These are the key concepts you need to understand to accurately answer the question.

Mathematical Modeling
Mathematical modeling is a powerful tool that helps us understand and predict real-world phenomena using mathematical concepts and structures.
In the given exercise, the model used is an exponential growth model, which describes the rate at which computer viruses spread. In this context:
  • The model is expressed as an equation: \( V(t) = 100e^{4.6052t} \), where \( V(t) \) represents the number of infected computers over time \( t \) in hours.
  • This model allows us to substitute different values of \( t \) to find how many computers will be infected at those specific times.
  • The constant 100 indicates the initial number of infected computers at \( t = 0 \), setting a baseline for measurements.
Through the model, insights can be gained about how quickly the infection spreads, helping to formulate strategies for intervention and control.
Natural Exponential Function
The natural exponential function plays a critical role in modeling exponential growth.
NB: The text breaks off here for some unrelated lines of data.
Lemma next_error (l l' : balancer) e : lb_Next l = (Err e, l') -> RoundRobin.urls l.1 ≠ [] -> e = RoundRobin.ErrNoHealthyUpstreams.
Proof using Type.
  destruct l as [rr c]. simpl. unfold RoundRobin.Next. intros H Hne.
  assert (forall n rr0, RoundRobin.urls rr0 = RoundRobin.urls rr ->
    match (RoundRobin.next_loop c n rr0).1 with Err e => e = RoundRobin.ErrNoHealthyUpstreams | Ok u => IsHealthy c u = true end) as Hloop.
  { induction n as [|n IH]; intros rr0 E; [done|]. simpl. rewrite E.
    match goal with |- context [RoundRobin.urls rr !! ?k] => destruct (RoundRobin.urls rr !! k) as [u|] eqn:Eu end.
    - destruct (Health.isHealthy c u) eqn:Eh; [done|]. by apply IH.
    - apply lookup_ge_None in Eu. exfalso. assert (0 < Z.of_nat (length (RoundRobin.urls rr))) by (destruct (RoundRobin.urls rr); [done|simpl; lia]).
      match type of Eu with context [Z.to_nat (?x mod ?y)] => pose proof (Z.mod_pos_bound x y ltac:(lia)) end. lia. }
  specialize (Hloop (length (RoundRobin.urls rr)) rr eq_refl).
  destruct (RoundRobin.next_loop _ _ _) as [[u|e'] rr']; simplify_eq/=. done.
Qed.

Lemma request_served s t r res :
  RoundRobin.urls (Proxy.lb s.1).1 ≠ [] ->
  (forall u, u ∈ RoundRobin.urls (Proxy.lb s.1).1 -> is_Some (Proxy.breakers s.1 !! u) /\ is_Some (url_Parse u)) ->
  served s t res (step s (EvRequest t r res)).
Proof using Type.
  intros Hne Hall. unfold step, serve, Proxy.ServeHTTP. cbn [lget lset state_lens lens_fst fst snd].
  destruct (lb_Next (Proxy.lb s.1)) as [[u|e] l] eqn:En.
  2:{ pose proof (next_error _ _ _ En Hne) as ->. by eapply NoHealthy. }
  assert (u ∈ RoundRobin.urls (Proxy.lb s.1).1) as Hu by (by eapply (lb_member (upstreams := fun l => RoundRobin.urls l.1))).
  destruct (Hall u Hu) as [[b Hb] [[scheme host] Eu]].
  unfold Proxy.mustGetBreaker. cbn [lget state_lens lens_fst fst Proxy.breakers]. rewrite Hb.
  unfold now. cbn [snd clk]. destruct (Breaker.Allow t b) as [[[]|e] b1] eqn:Ea.
  - eapply Sent; [done..|]. unfold Proxy.put_breaker. cbn [lget lset state_lens lens_fst fst snd Proxy.lb Proxy.breakers].
    rewrite (relay_step _ _ _ _ _ b1 scheme host) by (done || (cbn; by rewrite lookup_insert_eq)).
    cbn. by rewrite insert_insert_eq.
  - assert (e = Breaker.ErrOpen /\ b1 = b) as [-> ->].
    { revert Ea. unfold Breaker.Allow. destruct (Breaker.st b); try case_match; by intros [= <- <-]. }
    eapply Refused; [done..|]. unfold Proxy.put_breaker. cbn. by rewrite insert_id.
Qed.

(** ** Invariant *)

(** The breaker knows the ledger: it is closed exactly when fewer than [maxF]
    outcomes at its end are failures, and then it has counted them; an open one
    remembers when the last failure was. *)
Definition tracks (maxF timeout : Z) (l : list (Z * BreakerTheorems.outcome)) (b : Breaker.Breaker) : Prop :=
  Breaker.maxFailures b = maxF /\ Breaker.timeout b = timeout /\
  match Breaker.st b with
  | Breaker.stateClosed => Breaker.failures b = failures_of l /\ failures_of l < maxF
  | Breaker.stateOpen => maxF <= failures_of l /\ Breaker.openedAt b = last_time l
  | Breaker.stateHalfOpen => maxF <= failures_of l
  end.

Lemma trailing_snoc k os o :
  BreakerTheorems.trailing k (os ++ [o]) =
    match o with BreakerTheorems.Success => 0 | BreakerTheorems.Failure => BreakerTheorems.trailing k os + 1 end.
Proof using Type. revert k. induction os as [|[] os IH]; intros k; simpl; [by destruct o|apply IH..]. Qed.

Lemma trailing_nonneg k os : 0 <= k -> 0 <= BreakerTheorems.trailing k os.
Proof using Type. revert k. induction os as [|[] os IH]; intros k Hk; simpl; [done|by apply IH|apply IH; lia]. Qed.

Lemma tracks_record maxF timeout l b t o :
  1 <= maxF <= MaxInt -> tracks maxF timeout l b -> Breaker.st b ≠ Breaker.stateOpen ->
  tracks maxF timeout (l ++ [(t, o)]) (BreakerTheorems.record t o b).
Proof using Type.
  intros Hm (H1 & H2 & H3) Hst. unfold tracks, failures_of, last_time in *. rewrite map_app, last_snoc. simpl. rewrite trailing_snoc.
  pose proof (trailing_nonneg 0 (map snd l) ltac:(lia)) as H0. destruct o; simpl.
  - split_and!; [done..|]. destruct (Breaker.st b) eqn:E; try done; rewrite ?decide_True, ?decide_False by done; lia.
  - unfold Breaker.RecordFailure. destruct (Breaker.st b) eqn:E; try done; simpl.
    + rewrite int64_id by (unfold in_int64, MinInt, MaxInt, two63 in *; lia).
      destruct (Z.leb_spec (Breaker.maxFailures b) (Breaker.failures b + 1)); simpl; split_and!; try done; try lia; simpl; rewrite ?E; lia.
    + split_and!; try done. lia.
Qed.

(** What a round trip shows is recorded while the breaker is not open. *)
Lemma tracks_records maxF timeout l b t res :
  1 <= maxF <= MaxInt -> tracks maxF timeout l b -> Breaker.st b ≠ Breaker.stateOpen ->
  tracks maxF timeout (l ++ map (pair t) (outcomes res)) (BreakerTheorems.records t (outcomes res) b).
Proof using Type.
  intros Hm Ht Hst.
  assert (forall o, tracks maxF timeout (l ++ map (pair t) [o]) (BreakerTheorems.records t [o] b)) as H1
    by (intros o; by apply tracks_record).
  unfold outcomes. destruct res as [[]|res]; simpl map; rewrite ?app_nil_r; try done; try apply H1.
  destruct (StatusCode res =? 101); [|destruct (500 <=? StatusCode res); apply H1].
  change (map (pair t) ?l) with (map (pair t) [BreakerTheorems.Success] ++ map (pair t) [BreakerTheorems.Failure]).
  rewrite app_assoc. apply (tracks_record _ _ _ (Breaker.RecordSuccess b)); [done|apply H1|].
  simpl. destruct (Breaker.st b); try done.
Qed.

Lemma tracks_allow maxF timeout l b t b1 :
  tracks maxF timeout l b -> Breaker.Allow t b = (Ok tt, b1) ->
  tracks maxF timeout l b1 /\ Breaker.st b1 ≠ Breaker.stateOpen /\
  (maxF <= failures_of l -> timeout <= Since t (last_time l)).
Proof using Type.
  intros (H1 & H2 & H3). unfold Breaker.Allow, tracks. destruct (Breaker.st b) eqn:E; [| |done].
  - intros [= <-]. rewrite E. split_and!; try done; lia.
  - destruct (Z.leb_spec (Breaker.timeout b) (Since t (Breaker.openedAt b))); [|done]. intros [= <-]. simpl.
    destruct H3 as [H3 H4]. rewrite H4 in *. split_and!; try done; lia.
Qed.

Section Invariant.
Variable urls : list string.
Variable maxF timeout : Z.
Hypothesis Hurls : urls ≠ [].
Hypothesis Hparse : forall u, u ∈ urls -> is_Some (url_Parse u).
Hypothesis Hmax : 1 <= maxF <= MaxInt.

Definition requests (evs : list event) : Z :=
  Z.of_nat (length (filter (fun ev => match ev with EvRequest _ _ _ => true | EvProbe _ _ => false end = true) evs)).

Record inv (evs : list event) (s : state) : Prop := {
  i_urls : RoundRobin.urls (Proxy.lb s.1).1 = urls;
  i_health : forall u, Health.status (Proxy.lb s.1).2 !! u = Health.verdict <$> last_probe u evs;
  i_breaker : forall u, u ∈ urls -> exists b, Proxy.breakers s.1 !! u = Some b /\ tracks maxF timeout (ledger u s) b;
}.
(* ===== verification/ProxyRace.v ===== *)
(** * Requests that race through the proxy ([internal/proxy/proxy.go])

    [Routing] serves one request after the other. Here any number of requests is
    in the handler at once, and probes report meanwhile: the accesses of a
    request to what it shares with others are separate steps. Atomic are the
    increment of the balancer's counter, a look at the health checker's map, and
    the methods of a breaker, which hold its mutex. *)

From S2P Require Import Prelude Http Breaker Balancer CacheMW Proxy Routing.
Import Http ReverseProxy.

Module ProxyRace.

Notation balancer := (RoundRobin.RoundRobin * Health.Checker)%type.
Notation shared := (Proxy.proxy_state balancer).
#[export] Existing Instance Health.checker_HealthChecker.

(** How a request ended. *)
Inductive fate :=
| NoUpstream
| Rejected (u : string)
| Served (u : string) (res : transport_error + Response)
| Panicked (v : panic).

(** Where a request is: in the loop of [Next] with some attempts left, holding
    the URL it has drawn, before [Allow], in the round trip, with an outcome to
    record, or behind the record that [ModifyResponse] made of an upgrade. *)
Inductive phase :=
| Picking (left : nat)
| Drawn (u : string) (left : nat)
| Picked (u : string)
| Sent (u : string)
| Answered (u : string) (res : transport_error + Response)
| Upgrading (u : string) (res : transport_error + Response)
| Finished (f : fate).
Lemma validate_idempotent_witness :
  validate (normal (sample five [catalog; orders])) = inr (normal (sample five [catalog; orders])).
Proof. apply (validate_idempotent (sample five [catalog; orders])). vm_compute. reflexivity. Defined.

(** A rate that is not a number passes the check for a positive rate. *)
Example nan_rate_accepted : exists cfg, validate (sample S754_nan [catalog]) = inr cfg.
Proof. eexists. vm_compute. reflexivity. Qed.

Example duplicate_prefix_rejected :
  validate (sample five [catalog; mkService "other" "/catalog" ["http://x"] false [] None None]) =
    inl (DuplicatePrefix "other" "/catalog").
Proof. vm_compute. reflexivity. Qed.

End Config.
It is represented by the equation \( e^x \), where \( e \) is Euler's number, approximately equal to 2.718. In the model \( V(t) = 100e^{4.6052t} \):
  • \( e^{4.6052t} \) is the component responsible for exponential growth, signifying that the number of infected computers grows rapidly over time.
  • The coefficient within the exponent, 4.6052, determines the growth rate, illustrating how quickly the number of infections accelerates.
The natural exponential function is widely used because of its unique property of consistent relative growth. This makes it ideal for calculations requiring growth rates, such as the spread of viruses and bacteria.
Problem Solving Steps
Approaching problems involving exponential growth requires clear steps.In our example problem, the task was to compute the number of infected computers for specific time periods using the given model:
  • **Step 1:** Identify the formula, \( V(t) = 100e^{4.6052t} \), representing the growth model. Recognize what each component, like \( e \) and 4.6052, represents.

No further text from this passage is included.